Could you repeat, word for word, only the lines from the one containing "Open Scope Z_scope." through the final line of the records below?

[[ The input, beginning ]]

(** * Entropy bot: scoring, move generation, evaluation and search

    A shallow embedding of the TypeScript code blocks of the bot's design
    documents (common components, the minimax and heuristic Order bots, the
    Chaos strategies), followed by the properties established about them.

    Conventions of the embedding:
    - a JavaScript [number] that is an index, a coordinate, a count or a
      score is a [Z]; evaluator results, which carry the factors [0.5],
      [1.5] and [2.5], are rationals [Q] (every such value is a small
      multiple of 1/2, so the double-precision arithmetic of the source is
      exact on them); [-Infinity] and [Infinity] are added by [num];
    - a board is a [list Color]; reads go through [cell], writes through
      [array_set].  Properties about boards are stated for boards of exactly
      49 cells ([wf_board]), the only ones the engine is handed; there every
      read and write of the source is in range;
    - a [for] loop accumulating into a variable is a fold over the list of
      its index values ([range], [sum_over]); a loop with [break] is a
      recursive function over that list;
    - [Array.prototype.sort] is stable (ECMAScript 2019), modelled by a
      stable insertion sort ([sortBy]);
    - [Date.now()] reads a [Clock], an arbitrary sequence of values, so a
      statement for every clock covers every moment the deadline can pass;
      the search threads the clock and the transposition table through a
      state monad. *)

From Stdlib Require Import ZArith QArith List String Ascii Lia Bool.
From Stdlib Require Import Sorted Permutation.
From stdpp Require Import base strings gmap list pretty.
Import ListNotations.
Open Scope Z_scope.

(** ** Common components *)

Module Common.

(** [type Color = 'R' | 'G' | 'Y' | 'B' | 'W' | 'K' | 'P' | '']; the empty
    string marks an empty cell. *)
Inductive Color : Set := R | G | Y | B | W | K | P | Empty.

#[global] Instance Color_eq_dec : EqDecision Color.
Proof. solve_decision. Defined.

[[ The input, end ]]

• Completed exercise
Open Scope Z_scope.

(** ** Common components *)

Module Common.

(** [type Color = 'R' | 'G' | 'Y' | 'B' | 'W' | 'K' | 'P' | '']; the empty
    string marks an empty cell. *)
Inductive Color : Set := R | G | Y | B | W | K | P | Empty.

#[global] Instance Color_eq_dec : EqDecision Color.
Proof. solve_decision. Defined.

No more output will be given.